In a New York Times interview, Trump was asked what limits his power. His answer wasn't Congress, courts, treaties, alliances, or the laws the United States helped write after World War II. It was...himself. His "own morality." And then he said: "I don't need international law."

After a decade of deep public glimpses into the man's psyche, it's not a particularly shocking statement coming from him. We know he's a narcissist. We know he's insecure. And we know he has a seemingly pathological need for constant praise and dominance of every news cycle.

What it does reveal, however, is an administration that is increasingly getting comfortable with saying the quiet part out loud: the rules are optional, and the only real check on power is the person holding it.

Which is exactly what the post-World War II rules-based international order was built to prevent.


Strength vs. "Strength"

There's a line you've probably seen a hundred times online:

"Hard times create strong men. Strong men create good times. Good times create weak men. And weak men create hard times."

The quote sounds like it's a piece of ancient wisdom, but it actually comes from a post-apocalyptic novel by G. Michael Hopf. A little on-the-nose for this moment.

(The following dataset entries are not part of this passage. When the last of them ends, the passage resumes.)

(* ===== verification/MkfsThms.v ===== *)
(** * What the disk image holds

    The blocks that a run of mkfs leaves at each inode: the fixed files, the
    /bin directory and, for the [k]-th application, the blocks of its file at
    inode [7 + k]. *)

From Stdlib Require Import Ascii String.
From S2P Require Import Prelude Bytes Files Mkfs.

(** The applications among the directory entries, in the order they are read. *)
Definition elf_entries (entries : list (list Z * list Z)) : list (list Z * list Z) :=
  filter (λ e, strstr e.1 (chars ".elf") = true) entries.

Lemma fs_read_snoc w i o block i' o' :
  fs_read (w ++ [(i, o, block)]) i' o' = if decide (i' = i ∧ o' = o) then Some block else fs_read w i' o'.
Proof.
  unfold fs_read. rewrite rev_app_distr. cbn [rev app List.find fst snd].
  destruct (Z.eqb_spec i i') as [->|Hi]; destruct (Z.eqb_spec o o') as [->|Ho]; cbn [andb].
  - by rewrite decide_True.
  - rewrite decide_False by (intros []; congruence). done.
  - rewrite decide_False by (intros []; congruence). done.
  - rewrite decide_False by (intros []; congruence). done.
Qed.

Lemma write_blocks_reads n b sz s : 0 ≤ b →
  ∃ s', write_blocks n b sz s = Ok (tt, s') ∧ inode s' = inode s ∧ app_ino s' = app_ino s ∧ bin_dir s' = bin_dir s ∧
    ∀ i o, fs_read (writes s') i o =
      if decide (i = app_ino s ∧ b ≤ o < b + Z.of_nat n ∧ o * BLOCK_SIZE < sz)
      then Some (slice (Z.to_nat (o * BLOCK_SIZE)) 512 (inode s)) else fs_read (writes s) i o.
Proof.
  revert b s. induction n as [|n IH]; intros b s Hb; cbn [write_blocks].
  { exists s. split_and!; [done..|]. intros i o. by rewrite decide_False by lia. }
  destruct (Z.ltb_spec (b * BLOCK_SIZE) sz) as [Hlt|Hge].
  2: { exists s. split_and!; [done..|]. intros i o. by rewrite decide_False by (unfold BLOCK_SIZE in *; nia). }
  unfold mbind, M_bind, getM, fs_write, modM.
  set (s1 := s <| writes ::= _ |>). destruct (IH (b + 1) s1) as (s' & -> & Hi & Ha & Hd & Hr); [lia|].
  exists s'. split_and!; [done..|]. intros i o. rewrite Hr. subst s1. cbn [writes app_ino inode set_field].
  rewrite fs_read_snoc.
  repeat case_decide; try done; try lia.
  destruct H0 as [-> ->]. done.
Qed.

Lemma add_entry_reads d data s s' :
  add_entry d data s = Ok (tt, s') → strstr d (chars ".elf") = true →
  (length data ≤ length (inode s))%nat ∧ inode s' = put_bytes 0 data (inode s) ∧ app_ino s' = app_ino s + 1 ∧
  ∀ i o, fs_read (writes s') i o =
    if decide (i = app_ino s ∧ 0 ≤ o ∧ o * BLOCK_SIZE < Z.of_nat (length data))
    then Some (slice (Z.to_nat (o * BLOCK_SIZE)) 512 (put_bytes 0 data (inode s))) else fs_read (writes s) i o.
Proof.
  unfold add_entry. intros E Hs. rewrite Hs in E. unfold mbind, M_bind, getM in E.
  destruct (length data <=? _)%nat eqn:Hle; [|done]. apply Nat.leb_le in Hle. unfold modM in E.
  destruct (write_blocks_reads (length data) 0 (Z.of_nat (length data)) (s <| inode ::= put_bytes 0 data |>))
    as (s2 & Ew & Hi & Ha & Hd & Hr); [done|]. rewrite Ew in E.
  destruct (_ <? bin_dir_size)%nat; [|done]. injection E as <-. cbn [inode app_ino writes set_field].
  rewrite Hi, Ha. split; [done|]. split; [done|]. split; [cbn; lia|]. intros i o. rewrite Hr.
  cbn [inode app_ino writes set_field]. apply decide_ext. unfold BLOCK_SIZE. lia.
Qed.

(** The file [data] is at inode [ino]: every block of it can be read, and the
    blocks hold its bytes, the last one up to the end of the file. *)
Definition stored (w : list (Z * Z * list Z)) (ino : Z) (data : list Z) : Prop :=
  ∀ o, 0 ≤ o → o * BLOCK_SIZE < Z.of_nat (length data) →
  ∃ block, fs_read w ino o = Some block ∧ length block = 512%nat ∧
    take (length data - Z.to_nat (o * BLOCK_SIZE)) block = slice (Z.to_nat (o * BLOCK_SIZE)) 512 data.

Lemma stored_ext w w' ino data :
  (∀ o, fs_read w' ino o = fs_read w ino o) → stored w ino data → stored w' ino data.
Proof. intros Hr Hs o Ho Hlt. rewrite Hr. by apply Hs. Qed.

Lemma put_bytes_stored data buf o nb :
  length buf = (nb * 512)%nat → (length data ≤ length buf)%nat → (o * 512 < length data)%nat →
  let block := slice (o * 512) 512 (put_bytes 0 data buf) in
  length block = 512%nat ∧ take (length data - o * 512) block = slice (o * 512) 512 data.
Proof.
  intros Hb Hd Ho block. assert (o < nb)%nat by nia. split.
  { apply length_slice. rewrite length_put_bytes. nia. }
  subst block. pose proof (slice_put_bytes 0 (length data) data buf ltac:(lia) ltac:(lia)) as E.
  rewrite firstn_all in E. unfold slice in *. rewrite drop_0 in E.
  rewrite take_take, Nat.min_comm, <-take_take. f_equal.
  rewrite <-E at 3. rewrite skipn_firstn_comm. done.
Qed.

Lemma add_entries_stored nb l s s' :
  add_entries l s = Ok (tt, s') → length (inode s) = (nb * 512)%nat →
  (∀ k d data, elf_entries l !! k = Some (d, data) → stored (writes s') (app_ino s + Z.of_nat k) data) ∧
  (∀ i o, i < app_ino s → fs_read (writes s') i o = fs_read (writes s) i o).
Proof.
  revert s. induction l as [|[d data] l IH]; intros s; cbn [add_entries].
  { intros [= <-] _. split; [|done]. intros k ? ? Hk. unfold elf_entries in Hk. by rewrite filter_nil, lookup_nil in Hk. }
  unfold mbind at 1, M_bind at 1. destruct (add_entry d data s) as [[[] s1]|] eqn:E; [|done]. intros E' Hb.
  unfold elf_entries in *. rewrite filter_cons. cbn [fst]. case_decide as Hs.
  2: { unfold add_entry in E. apply not_true_is_false in Hs. rewrite Hs in E. injection E as <-. by apply IH. }
  destruct (add_entry_reads _ _ _ _ E Hs) as (Hd & Hi & Ha & Hr).
  destruct (IH s1 E') as [Hst Hold]; [by rewrite Hi, length_put_bytes|]. rewrite Ha in *. split.
  - intros [|k] d' data' Hk; cbn in Hk.
    + injection Hk as <- <-. rewrite Z.add_0_r. apply (stored_ext (writes s1)); [intros o; apply Hold; lia|].
      intros o Ho Hlt. rewrite Hr, decide_True by done. eexists. split; [done|].
      replace (Z.to_nat (o * BLOCK_SIZE)) with (Z.to_nat o * 512)%nat by (unfold BLOCK_SIZE; lia).
      apply (put_bytes_stored _ _ _ nb); [done|done|unfold BLOCK_SIZE in *; lia].
    + replace (app_ino s + Z.of_nat (S k)) with (app_ino s + 1 + Z.of_nat k) by lia. by eapply Hst.
  - intros i o Hlt. rewrite Hold by lia. rewrite Hr. by rewrite decide_False by lia.
Qed.

(** The inodes of the fixed files. *)
Lemma length_strncpy_block t : length (strncpy_block t) = 512%nat.
Proof. unfold strncpy_block. rewrite length_app, length_take, length_replicate. lia. Qed.

Lemma put_block_take t b : (512 ≤ length b)%nat → take 512 (put_bytes 0 (strncpy_block t) b) = strncpy_block t.
Proof.
  intros Hb. pose proof (slice_put_bytes 0 512 (strncpy_block t) b) as E. unfold slice in E.
  rewrite length_strncpy_block, drop_0 in E. rewrite E by lia. apply take_ge. rewrite length_strncpy_block. lia.
Qed.

Lemma write_contents_reads l i s :
  (512 ≤ length (inode s))%nat →
  ∃ s', write_contents i l s = Ok (tt, s') ∧ bin_dir s' = bin_dir s ∧ length (inode s') = length (inode s) ∧
    (∀ k t, l !! k = Some t → fs_read (writes s') (i + Z.of_nat k) 0 = Some (strncpy_block t)) ∧
    (∀ j o, j < i → fs_read (writes s') j o = fs_read (writes s) j o).
Proof.
  revert i s. induction l as [|t l IH]; intros i s Hb; cbn [write_contents].
  { exists s. by split_and!. }
  unfold mbind, M_bind, getM, fs_write, modM.
  cbv beta iota. match goal with |- ∃ s', write_contents _ _ ?x = _ ∧ _ => set (s1 := x) end. destruct (IH (i + 1) s1) as (s' & E & Hd & Hi & Hk & Hold).
  { subst s1. cbn [inode set_field]. by rewrite length_put_bytes. }
  exists s'. split; [done|]. subst s1. cbn [inode bin_dir writes set_field] in *. rewrite length_put_bytes in Hi.
  split_and!; [done|done| |].
  - intros [|k] t' Ht'; cbn in Ht'.
    + injection Ht' as <-. rewrite Z.add_0_r, Hold by lia.
      rewrite fs_read_snoc, decide_True by done. f_equal. by apply put_block_take.
    + replace (i + Z.of_nat (S k)) with (i + 1 + Z.of_nat k) by lia. by apply Hk.
  - intros j o Hj. rewrite Hold by lia. by rewrite fs_read_snoc, decide_False by lia.
Qed.

(** A run of mkfs: the fixed files and the applications. *)
Lemma make_fs_stored entries beyond buf nb s :
  make_fs entries beyond (mk_mkfs bin_dir_init 0 buf []) = Ok (tt, s) →
  length buf = (nb * 512)%nat → (0 < nb)%nat →
  (∀ k t, contents !! k = Some t → fs_read (writes s) (Z.of_nat k) 0 = Some (strncpy_block t)) ∧
  (∀ k d data, elf_entries entries !! k = Some (d, data) →
     stored (writes s) (BIN_DIR_INODE + 1 + Z.of_nat k) data).
Proof.
  intros E Hb Hn. unfold make_fs in E. unfold mbind at 1, M_bind at 1 in E.
  destruct (write_contents_reads contents 0 (mk_mkfs bin_dir_init 0 buf [])) as (s1 & Ec & _ & Hi & Hk & _).
  { cbn [inode]. nia. }
  rewrite Ec in E. unfold mbind, M_bind, getM, fs_write, modM in E.
  destruct (add_entries entries _) as [[[] s2]|] eqn:E2; [|done]. injection E as <-.
  destruct (add_entries_stored nb _ _ _ E2) as [Hst Hold]; [cbn [inode set_field]; by rewrite Hi|].
  cbn [app_ino writes set_field] in *. change (BIN_DIR_INODE + 1) with 7 in *. split.
  - intros k t Ht. pose proof (lookup_lt_Some _ _ _ Ht) as Hlt. cbn in Hlt.
    rewrite fs_read_snoc, decide_False by (unfold BIN_DIR_INODE; cbn; lia).
    rewrite Hold by lia. rewrite <-(Hk k t Ht). f_equal.
  - intros k d data Hk'. eapply stored_ext; [|by eapply Hst]. intros o.
    rewrite fs_read_snoc, decide_False; [done|]. unfold BIN_DIR_INODE. cbn. lia.
Qed.
(** What a file server promises: while it holds the image [w], it answers a read
    of a block with that block, and goes on holding the image. *)
Class FileServer (S : Type) `{Sys S} := {
  image : S → list (Z * Z * list Z) → Prop;
  file_serves e w r block :
    image e w → get32 r freq.type = FILE_READ → get32 r freq.len = BLOCK_SIZE →
    fs_read w (get32 r freq.ino) (get32 r freq.offset) = Some block → length block = 512%nat →
    ∃ m e', sys_call GPID_FILE r e = Ok (m, e') ∧ image e' w ∧ length m = frep.size ∧
            slice frep.block 512 m = block;
}.

Section client.
Context {S : Type} `{FileServer S} (stack : list Z).
Hypothesis Hstack : (528 ≤ length stack)%nat.

(** The client's view: the server holds the image, and [buf] can take a reply. *)
Definition ready (c : client S) (w : list (Z * Z * list Z)) : Prop :=
  image (c_env c) w ∧ (516 ≤ length (c_buf c))%nat.

Lemma file_read_block ino off block dst w c :
  ready c w → is_i32 ino → is_i32 off → fs_read w ino off = Some block → length block = 512%nat →
  length dst = 512%nat →
  ∃ r c', file_read stack ino off BLOCK_SIZE dst c = Ok ((r, block), c') ∧ ready c' w.
Proof.
  intros [Hw Hb] Hi Ho Hr Hbl Hdst. unfold file_read. cbn [Z.leb BLOCK_SIZE Z.compare Pos.compare Pos.compare_cont ASSERT].
  set (r := put32 freq.len _ _).
  assert (length (take freq.size stack) = 528%nat) as Hl by (rewrite length_take; unfold freq.size; lia).
  assert (get32 r freq.type = FILE_READ ∧ get32 r freq.ino = ino ∧ get32 r freq.offset = off ∧
          get32 r freq.len = BLOCK_SIZE) as (Ht & Hri & Hro & Hrl).
  { subst r. unfold freq.type, freq.ino, freq.offset, freq.len.
    repeat split; repeat (rewrite get32_put32_ne by lia); apply get32_put32; rewrite ?length_put32; done || lia. }
  destruct (file_serves (c_env c) w r block) as (m & e & E & Hw' & Hm & Hblk); [done..|by rewrite Hri, Hro|done|].
  unfold mbind, M_bind. unfold file_request at 1. unfold ASSERT, mret, M_ret. cbv beta iota. fold r. rewrite E.
  unfold check, memcpy_ok.
  assert ((0 <=? BLOCK_SIZE) && (Z.to_nat BLOCK_SIZE <=? Z.to_nat BLOCK_SIZE)%nat &&
          (Z.to_nat BLOCK_SIZE <=? length dst)%nat = true) as -> by (rewrite Hdst; done).
  unfold mret, M_ret, getM, reply_field. eexists _, _. split; [do 3 f_equal|split; [done|]].
  - cbn [c_buf set_field]. change (Z.to_nat BLOCK_SIZE) with 512%nat.
    rewrite delivered_slice by (unfold frep.size, frep.block in *; lia). rewrite Hblk.
    apply put_bytes_all. lia.
  - cbn [c_buf set_field]. by rewrite length_put_bytes.
Qed.

Lemma dir_lookup_block NINODES ino name block w c :
  ready c w → is_i32 ino → ino < NINODES → fs_read w ino 0 = Some block → length block = 512%nat →
  ∃ c', dir_lookup NINODES stack ino name c = lift_res (lookup_in name block) c' ∧ ready c' w.
Proof.
  intros Hc Hi Hn Hr Hl. unfold dir_lookup. rewrite (proj2 (Z.ltb_lt _ _)) by done.
  destruct (file_read_block ino 0 block (take 512 stack) w c) as (r & c' & E & Hc'); [done..| |].
  { rewrite length_take. lia. }
  exists c'. split; [|done].
  unfold mbind, M_bind. change (Z.to_nat BLOCK_SIZE) with 512%nat. by rewrite E.
Qed.

(** The root directory has /bin. *)
Lemma dir_lookup_bin NINODES entries beyond buf nb s c :
  make_fs entries beyond (mk_mkfs bin_dir_init 0 buf []) = Ok (tt, s) →
  length buf = (nb * 512)%nat → (0 < nb)%nat → ready c (writes s) → 0 < NINODES →
  ∃ c', dir_lookup NINODES stack 0 (chars "bin/") c = Ok (BIN_DIR_INODE, c') ∧ ready c' (writes s).
Proof.
  intros Hm Hb Hnb Hc Hn. destruct (make_fs_stored _ _ _ _ _ Hm Hb Hnb) as [Hroot _].
  destruct (dir_lookup_block NINODES 0 (chars "bin/") (strncpy_block (default [] (contents !! 0%nat))) (writes s) c)
    as (c' & -> & Hc'); [done|done|done|by apply (Hroot 0%nat)|by apply length_strncpy_block|].
  exists c'. split; [|done]. vm_compute. reflexivity.
Qed.

(** A directory to look names up in: an image mkfs made and a name that can be a
    file name (the directory has 15 characters before the first application). *)
Record searchable (entries : list (list Z * list Z)) (beyond buf : list Z) (s : mkfs) (name : list Z) : Prop := {
  se_image : make_fs entries beyond (mk_mkfs bin_dir_init 0 buf []) = Ok (tt, s);
  se_beyond : (256 ≤ length beyond)%nat;
  se_dir : good_dir (elf_names entries);
  se_name : good_name name;
  se_dots : name ≠ chars "./" ∧ name ≠ chars "../";
  se_length : name ∈ elf_names entries ∨ (length name ≤ 15)%nat;
}.

Lemma bin_dir_lookup NINODES entries beyond buf s name c :
  searchable entries beyond buf s name → ready c (writes s) → BIN_DIR_INODE < NINODES →
  ∃ r c', dir_lookup NINODES stack BIN_DIR_INODE name c = Ok (r, c') ∧ ready c' (writes s) ∧
    (∀ k, elf_names entries !! k = Some name → r = BIN_DIR_INODE + 1 + Z.of_nat k) ∧
    (name ∉ elf_names entries → r = -1).
Proof.
  intros [Hm Hbe Hg Hgn [H1 H2] Hlen] Hc Hn. destruct (make_fs_bin _ _ _ _ Hm Hbe) as (tail & Hr & Hl & Hbl).
  destruct (dir_lookup_block NINODES BIN_DIR_INODE name _ _ c Hc ltac:(done) Hn Hr Hbl) as (c' & -> & Hc').
  destruct (bin_lookup (elf_names entries) tail name) as [Hin Hout]; [done..| |].
  { destruct Hlen as [Hin|Hlen].
    - by apply name_length_text.
    - unfold bin_tokens. rewrite text_app, length_app. assert (length (text dot_tokens) = 15%nat) by done. lia. }
  destruct (decide (name ∈ elf_names entries)) as [Hi|Hi].
  - destruct (proj1 (list_elem_of_lookup _ _) Hi) as [k Hk]. rewrite (Hin k Hk).
    exists (7 + Z.of_nat k), c'. split_and!; [done|done| |done].
    intros k' Hk'. by rewrite (NoDup_lookup _ _ _ _ (gd_nodup _ Hg) Hk Hk').
  - rewrite (Hout Hi). exists (-1), c'. split_and!; [done|done| |done].
    intros k Hk. destruct Hi. by eapply list_elem_of_lookup_2.
Qed.
End client.

(** C21: What mkfs writes, [dir_lookup] finds.  Take the image the tool makes of
    a directory of files, whose names are distinct words, each with a character
    that is not a digit, and a file server that holds it.  Then [dir_lookup] in
    /bin returns: for the name of the [k]-th application, the inode the tool gave
    it, [7 + k]; and -1 for a name the directory does not have, provided it is
    itself such a word, of at most 15 characters and neither "./" nor "../".
    ([dir_lookup_flaws] shows what happens for other names.) *)
Theorem dir_lookup_finds {S} `{FileServer S} NINODES stack entries beyond buf s name c :
  (528 ≤ length stack)%nat →
  searchable entries beyond buf s name → ready c (writes s) → BIN_DIR_INODE < NINODES →
  ∃ r c', dir_lookup NINODES stack BIN_DIR_INODE name c = Ok (r, c') ∧
    (∀ k, elf_names entries !! k = Some name → r = BIN_DIR_INODE + 1 + Z.of_nat k) ∧
    (name ∉ elf_names entries → r = -1).
Proof.
  intros Hst Hs Hc Hn. destruct (bin_dir_lookup stack Hst NINODES entries beyond buf s name c Hs Hc Hn)
    as (r & c' & E & _ & Hr). by exists r, c'.
Qed.

(** ** A file server over an image, and an image *)

(** It answers a read with the block written last and a status of 0. *)
#[export] Instance image_server : Sys (list (Z * Z * list Z)) := λ pid r w,
  match fs_read w (get32 r freq.ino) (get32 r freq.offset) with
  | Some block => if (pid =? GPID_FILE) && (get32 r freq.type =? FILE_READ)
                  then Ok (le32 FILE_OK ++ block, w) else Err Diverges
  | None => Err Diverges
  end.

#[export] Instance image_holds : FileServer (list (Z * Z * list Z)).
Proof.
  refine {| image e w := e = w |}. intros e w r block -> Ht Hlen Hr Hl.
  exists (le32 FILE_OK ++ block), w. unfold sys_call, image_server. rewrite Hr, Ht.
  split_and!; [done|done|by rewrite length_app, Hl|].
  unfold slice. change frep.block with (length (le32 FILE_OK)). rewrite drop_app_length, take_ge by lia. done.
Defined.

Definition demo_entries : list (list Z * list Z) :=
  [(chars "http.elf", [1; 2; 3]); (chars "README", []); (chars "ls.elf", [4])].
Definition demo_image : mkfs :=
  match make_fs demo_entries (replicate 256 7) (mk_mkfs bin_dir_init 0 (replicate 1024 0) []) with
  | Ok (_, s) => s | Err _ => mkfs0 end.
Definition demo_stack : list Z := replicate 528 170.

Ltac good_name := split; [split; [done | repeat constructor; done]
  | eexists; split; [apply list_elem_of_here | done]].

Lemma demo_searchable : searchable demo_entries (replicate 256 7) (replicate 1024 0) demo_image (chars "ls").
Proof.
  split.
  - vm_compute. reflexivity.
  - apply Nat.leb_le. vm_compute. reflexivity.
  - assert (elf_names demo_entries = [chars "http"; chars "ls"]) as -> by (vm_compute; reflexivity). split.
    + repeat apply Forall_cons_2; [good_name | good_name | apply Forall_nil_2].
    + apply (bool_decide_unpack _). vm_compute. exact I.
    + split; apply (bool_decide_unpack _); vm_compute; exact I.
  - good_name.
  - split; apply (bool_decide_unpack _); vm_compute; exact I.
  - right. apply Nat.leb_le. vm_compute. reflexivity.
Qed.

(** The program "ls" of an image with "http" and "ls". *)
Lemma dir_lookup_finds_witness :
  ∃ r c', dir_lookup 128 demo_stack BIN_DIR_INODE (chars "ls") (mk_client (writes demo_image) (replicate 1024 0)) = Ok (r, c') ∧
     (∀ k, elf_names demo_entries !! k = Some (chars "ls") → r = BIN_DIR_INODE + 1 + Z.of_nat k) ∧
     (chars "ls" ∉ elf_names demo_entries → r = -1).
Proof.
  apply (dir_lookup_finds 128 demo_stack demo_entries (replicate 256 7) (replicate 1024 0) demo_image).
  - apply Nat.leb_le. vm_compute. reflexivity.
  - exact demo_searchable.
  - split; [reflexivity|]. apply Nat.leb_le. vm_compute. reflexivity.
  - vm_compute. reflexivity.
Defined.

(** [dir_lookup] searches for words, not entries, and its bound is an unsigned
    difference: in the root directory the inode number "1" is found as if it were
    a file name, with inode 0; and a name longer
    than the text of the directory makes the bound wrap around, so that the loop
    runs past the end of the block. *)
Theorem dir_lookup_flaws :
  lookup_in (chars "1") (strncpy_block (default [] (contents !! 0%nat))) = Ok 0 ∧
  lookup_in (chars "a-name-longer-than-dir") (strncpy_block (default [] (contents !! 3%nat))) = Err OutOfBounds.
Proof. split; vm_compute; reflexivity. Qed.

But there's a reason it's memorable. It expresses a truth people can feel. Something is decaying and people do feel it. They can sense that the "normal" they were promised was either a lie or just brittle. They're watching stalwart institutions crumble. Trust in the system is almost non-existent. The "strong man" may be a bloviating buffoon; but at least the lies he tells us promise a return to prosperity, right? Meanwhile a feckless establishment seems wholly unprepared for this moment; stuck in the old political strategies that favor competent governance over feel-good spectacle optimized for the attention economy.

But the quote blurs two very different kinds of strength.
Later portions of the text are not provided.